Il est assez significatif que le mot même de « matérialisme » ne date que du XVIIIe siècle ; il fut inventé par le philosophe Berkeley, qui s’en servit pour désigner toute théorie qui admet l’existence réelle de la matière ; il est à peine besoin de dire que ce n’est pas de cela qu’il s’agit ici, où cette existence n’est nullement en cause. Un peu plus tard, le même mot prit un sens plus restreint, celui qu’il a gardé depuis lors : il caractérisa une conception suivant laquelle il n’existe rien d’autre que la matière et ce qui en procède ; et il y a lieu de noter la nouveauté d’une telle conception, le fait qu’elle soit essentiellement un produit de l’esprit moderne, donc qu’elle correspond au moins à une partie des tendances qui sont propres à celui-ci 1.

Mais c’est surtout dans une autre acception, beaucoup plus large et cependant très nette, que nous entendons ici parler de « matérialisme » : ce que ce mot représente alors, c’est tout un état d’esprit, dont la conception que nous venons de définir n’est qu’une manifestation parmi beaucoup d’autres, et qui est, en lui-même, indépendant de toute théorie philosophique. Cet état d’esprit, c’est celui qui consiste à donner plus ou moins consciemment la prépondérance aux choses de l’ordre matériel et aux préoccupations qui s’y rapportent, que ces préoccupations gardent encore une certaine apparence spéculative ou qu’elles soient purement pratiques ; et l’on ne peut contester sérieusement que ce soit bien là la mentalité de l’immense majorité de nos contemporains.

 [1] Il y eut, antérieurement au XVIIIe siècle, des théories « mécanistes », de l’atomisme grec à la physique cartésienne ; mais il ne faut pas confondre « mécanisme » et « matérialisme », en dépit de certaines affinités qui ont pu créer une sorte de solidarité de fait entre l’un et l’autre depuis l’apparition du « matérialisme » proprement dit.

Toute la science « profane » qui s’est développée au cours des derniers siècles n’est que l’étude du monde sensible, elle y est enfermée exclusivement, et ses méthodes ne sont applicables qu’à ce seul domaine ; or ces méthodes sont proclamées « scientifiques » à l’exclusion de toute autre, ce qui revient à nier toute science qui ne se rapporte pas aux choses matérielles.
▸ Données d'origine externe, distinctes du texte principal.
(** * insta_hunter (Hunter_v7): a shallow embedding of the acquisition,
      qualification and expansion core, and the properties checked on it.

    Source files embedded here:
    - [hunter_v7.py]         : [UserProfile], [ProxyManager]
    - [hunter_core.py]       : [LocationValidator], [BioAnalyzer],
                               [ProfileFilter], [SessionManager]
    - [scraper_engine.py]    : [ScrapingEngine.parse_count],
                               [ScrapingEngine.get_followers]
    - [utilities.py]         : [ProfileValidator]
    - [main_orchestrator.py] : [HunterOrchestrator]

    Conventions.  Python [str] is [string] (a sequence of 8-bit characters;
    [lower] acts on ASCII letters only), Python [int] is [Z], Python [float]
    is IEEE-754 binary64 given by the standard library's [spec_float]
    operations at precision 53, a Python [set] of strings is a [gset string],
    a [list] is a [list].  A call that may raise returns a [result]. *)

From Stdlib Require Import ZArith String Ascii List Bool Lia.
From Stdlib Require Import DecimalString DecimalPos.
From Stdlib Require Floats.SpecFloat.
From stdpp Require Import base decidable option list gmap strings.

Import ListNotations.
#[local] Open Scope string_scope.
#[local] Open Scope list_scope.
#[local] Open Scope Z_scope.

(** ** Python primitives *)

Module Py.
Parmi ceux qui pensent ainsi, et même parmi ceux qui se sont consacrés spécialement aux sciences dont il s’agit, il en est cependant beaucoup qui refuseraient de se déclarer « matérialistes » et d’adhérer à la théorie philosophique qui porte ce nom ; il en est même qui font volontiers une profession de foi religieuse dont la sincérité n’est pas douteuse ; mais leur attitude « scientifique » ne diffère pas sensiblement de celle des matérialistes avérés. On a souvent discuté, au point de vue religieux, la question de savoir si la science moderne devait être dénoncée comme athée ou comme matérialiste, et, le plus souvent, on l’a fort mal posée ; il est bien certain que cette science ne fait pas expressément profession d’athéisme ou de matérialisme, qu’elle se borne à ignorer de parti pris certaines choses sans se prononcer à leur égard par une négation formelle comme le font tels ou tels philosophes ; on ne peut donc, en ce qui la concerne, parler que d’un matérialisme de fait, de ce que nous appellerions volontiers un matérialisme pratique ; mais le mal n’en est peut-être que plus grave, parce qu’il est plus profond et plus étendu. Une attitude philosophique peut être quelque chose de très superficiel, même chez les philosophes « professionnels » ; de plus, il y a des esprits qui reculeraient devant la négation, mais qui s’accommodent d’une complète indifférence ; et celle-ci est-ce qu’il y a de plus redoutable, car, pour nier une chose, il faut encore y penser, si peu que ce soit, tandis qu’ici on en arrive à ne plus y penser en aucune façon. Quand on voit une science exclusivement matérielle se présenter comme la seule science possible, quand les hommes sont habitués à admettre comme une vérité indiscutable qu’il ne peut y avoir de connaissance valable en dehors de celle-là, quand toute l’éducation qui leur est donnée tend à leur inculquer la superstition de cette science, ce qui est proprement le « scientisme », comment ces hommes pourraient-ils ne pas être pratiquement matérialistes, c’est-à-dire ne pas avoir toutes leurs préoccupations tournées du côté de la matière ?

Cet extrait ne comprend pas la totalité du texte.